Glenn Reynolds endorses Joan Vennochi’s call for state stem cell initiatives in the Boston Globe:
A few years ago we saw a raft of anti-technology stuff… I notice now that we’re seeing more from the other side….
This confluence — together with poll data and other recent indicators — suggests to me that Joan Vennochi is giving the Democrats good advice on stem cells:
Democrats should also do with stem cell research what Republicans did with gay marriage: present the issue for a vote on every possible state ballot. Republican Bill Frist, the Senate majority leader from Tennessee, just demonstrated the power of the issue. Frist’s surprise endorsement of a bill that would approve federal funds for new lines of stem cells enraged the right. But Frist knows the political center supports it, and the political center is where a presidential contender wants to be. In stem cell research, Democrats, for once, have an issue that fires up their base and cuts to the center, across diverse demographic groups.
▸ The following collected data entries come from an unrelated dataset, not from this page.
Lemma splitlines_from_line (cur line rest : str) :
  single_line line = true ->
  splitlines_from cur (line ++ rest) = splitlines_from (rev line ++ cur) rest.
Proof.
  revert cur. induction line as [|c line IH]; intros cur Hline; [reflexivity|].
  cbn [single_line forallb] in Hline.
  apply andb_true_iff in Hline as [Hc Hline]. apply negb_true_iff in Hc.
  cbn [app splitlines_from]. rewrite Hc, (IH (c :: cur) Hline).
  cbn [rev]. rewrite <- app_assoc. reflexivity.
Qed.

(** Lines without line boundaries, none of them empty, joined by line feeds,
    split into themselves. *)
Lemma splitlines_join_lines (lines : list str) :
  (forall line, In line lines -> line <> [] /\ single_line line = true) ->
  splitlines (join_lines lines) = lines.
Proof.
  unfold splitlines. induction lines as [|line lines IH]; intros Hlines;
    [reflexivity|].
  destruct (Hlines line (or_introl eq_refl)) as [Hne Hline].
  assert (IH' : splitlines_from [] (join_lines lines) = lines)
    by (apply IH; intros l Hl; apply Hlines; right; exact Hl).
  destruct lines as [|next lines].
  - cbn [join_lines]. rewrite <- (app_nil_r line) at 1.
    rewrite (splitlines_from_line [] line [] Hline), app_nil_r.
    cbn [splitlines_from].
    destruct (rev line) as [|c r] eqn:Hrev.
    + apply (f_equal (@rev N)) in Hrev. rewrite rev_involutive in Hrev.
      contradiction.
    + cbn [truthy]. rewrite <- Hrev, rev_involutive. reflexivity.
  - change (join_lines (line :: next :: lines))
      with (line ++ 10%N :: join_lines (next :: lines)).
    rewrite (splitlines_from_line [] line _ Hline), app_nil_r.
    cbn [splitlines_from].
    change (Py_UNICODE_ISLINEBREAK 10) with true. cbv iota.
    rewrite rev_involutive. f_equal.
    destruct (join_lines (next :: lines)) as [|d rest'] eqn:Hjoin.
    + exact IH'.
    + change ((10 =? 13)%N && (d =? 10)%N) with false. cbv iota. exact IH'.
Qed.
I think that’s right. This is an issue where the GOP is tied to its base, and where swing voters go the other way. Interestingly, there’s plenty of opportunity for the GOP to weaken this assault by supporting other kinds of life-extending and life-improving research — into aging, for example — to blunt efforts to tar it as the party of Luddites and fundamentalists. Will they be smart enough to do that?
I agree that stem cell research is good politics. But the problem is that state-level initiatives are likely to be bad policy: states will end up competing against each other, throwing good money after bad to support research that is still in its early stages. California’s initiative has already been plagued with controversy due to a lack of transparency and accountability in the way it will disburse $3 billion in taxpayer funds. The potential for capture by the stem cell industry is high. (And initiatives are a lousy way to make policy in general.)
The upshot is that we need a good national stem cell policy, not a patchwork of state policies.